What is required |
Would you restate the entries below word for word, starting at the first line and ending with the one that has "opcode to its"?

Source data |
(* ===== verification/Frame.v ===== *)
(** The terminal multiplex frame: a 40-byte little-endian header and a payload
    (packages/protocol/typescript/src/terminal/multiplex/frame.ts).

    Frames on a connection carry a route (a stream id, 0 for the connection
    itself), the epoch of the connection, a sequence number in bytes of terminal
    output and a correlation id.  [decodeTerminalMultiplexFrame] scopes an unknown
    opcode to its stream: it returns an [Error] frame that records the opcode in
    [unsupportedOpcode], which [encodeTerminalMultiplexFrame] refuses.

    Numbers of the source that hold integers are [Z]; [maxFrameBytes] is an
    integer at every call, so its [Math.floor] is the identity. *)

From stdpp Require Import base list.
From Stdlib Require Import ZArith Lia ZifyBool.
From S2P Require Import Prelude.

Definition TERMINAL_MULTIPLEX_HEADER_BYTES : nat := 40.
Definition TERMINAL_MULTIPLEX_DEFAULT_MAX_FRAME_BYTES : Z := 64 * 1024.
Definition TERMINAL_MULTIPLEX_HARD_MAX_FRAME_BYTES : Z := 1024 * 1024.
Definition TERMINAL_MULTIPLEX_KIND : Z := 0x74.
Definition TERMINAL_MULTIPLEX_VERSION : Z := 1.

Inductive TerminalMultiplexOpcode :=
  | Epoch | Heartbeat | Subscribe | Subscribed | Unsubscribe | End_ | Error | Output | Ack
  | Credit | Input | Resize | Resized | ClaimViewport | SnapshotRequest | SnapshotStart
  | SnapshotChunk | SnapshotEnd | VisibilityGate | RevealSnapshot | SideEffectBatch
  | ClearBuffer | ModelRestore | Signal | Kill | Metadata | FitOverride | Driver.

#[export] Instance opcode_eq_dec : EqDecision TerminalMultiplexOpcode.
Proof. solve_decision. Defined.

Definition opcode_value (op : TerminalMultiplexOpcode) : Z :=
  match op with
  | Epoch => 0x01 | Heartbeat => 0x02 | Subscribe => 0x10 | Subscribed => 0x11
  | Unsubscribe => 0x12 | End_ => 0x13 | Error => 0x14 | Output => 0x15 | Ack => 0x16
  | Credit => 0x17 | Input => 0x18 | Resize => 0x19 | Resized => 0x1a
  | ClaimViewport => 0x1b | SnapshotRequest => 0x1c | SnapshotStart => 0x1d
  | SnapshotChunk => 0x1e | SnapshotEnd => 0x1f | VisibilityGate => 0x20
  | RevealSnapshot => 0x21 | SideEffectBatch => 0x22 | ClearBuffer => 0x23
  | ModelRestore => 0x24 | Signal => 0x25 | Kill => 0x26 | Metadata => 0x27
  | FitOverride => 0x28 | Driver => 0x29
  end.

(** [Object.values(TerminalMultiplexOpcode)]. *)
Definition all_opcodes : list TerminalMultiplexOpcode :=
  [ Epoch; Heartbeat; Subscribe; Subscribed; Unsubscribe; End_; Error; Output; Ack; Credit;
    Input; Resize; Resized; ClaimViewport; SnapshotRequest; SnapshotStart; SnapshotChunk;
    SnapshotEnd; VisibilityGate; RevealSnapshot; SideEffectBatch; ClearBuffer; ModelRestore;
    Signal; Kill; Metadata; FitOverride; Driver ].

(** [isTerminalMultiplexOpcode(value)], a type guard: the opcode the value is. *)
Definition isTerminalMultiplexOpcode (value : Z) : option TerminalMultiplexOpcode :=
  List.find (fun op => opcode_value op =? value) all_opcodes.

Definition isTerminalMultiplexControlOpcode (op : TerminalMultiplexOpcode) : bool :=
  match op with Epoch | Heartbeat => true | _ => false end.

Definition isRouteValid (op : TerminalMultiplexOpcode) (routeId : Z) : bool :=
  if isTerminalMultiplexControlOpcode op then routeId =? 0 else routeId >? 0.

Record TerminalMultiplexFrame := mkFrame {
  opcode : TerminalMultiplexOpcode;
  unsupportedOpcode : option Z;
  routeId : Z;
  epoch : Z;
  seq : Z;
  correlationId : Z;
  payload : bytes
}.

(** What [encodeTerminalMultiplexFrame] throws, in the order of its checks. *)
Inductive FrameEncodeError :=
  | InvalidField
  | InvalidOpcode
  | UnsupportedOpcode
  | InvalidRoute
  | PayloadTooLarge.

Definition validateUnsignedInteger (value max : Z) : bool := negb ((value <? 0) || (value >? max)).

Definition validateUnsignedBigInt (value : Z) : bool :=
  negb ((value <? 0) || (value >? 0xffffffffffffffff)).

Solution |
(* ===== verification/Frame.v ===== *)
(** The terminal multiplex frame: a 40-byte little-endian header and a payload
    (packages/protocol/typescript/src/terminal/multiplex/frame.ts).

    Frames on a connection carry a route (a stream id, 0 for the connection
    itself), the epoch of the connection, a sequence number in bytes of terminal
    output and a correlation id.  [decodeTerminalMultiplexFrame] scopes an unknown
    opcode to its stream: it returns an [Error] frame that records the opcode in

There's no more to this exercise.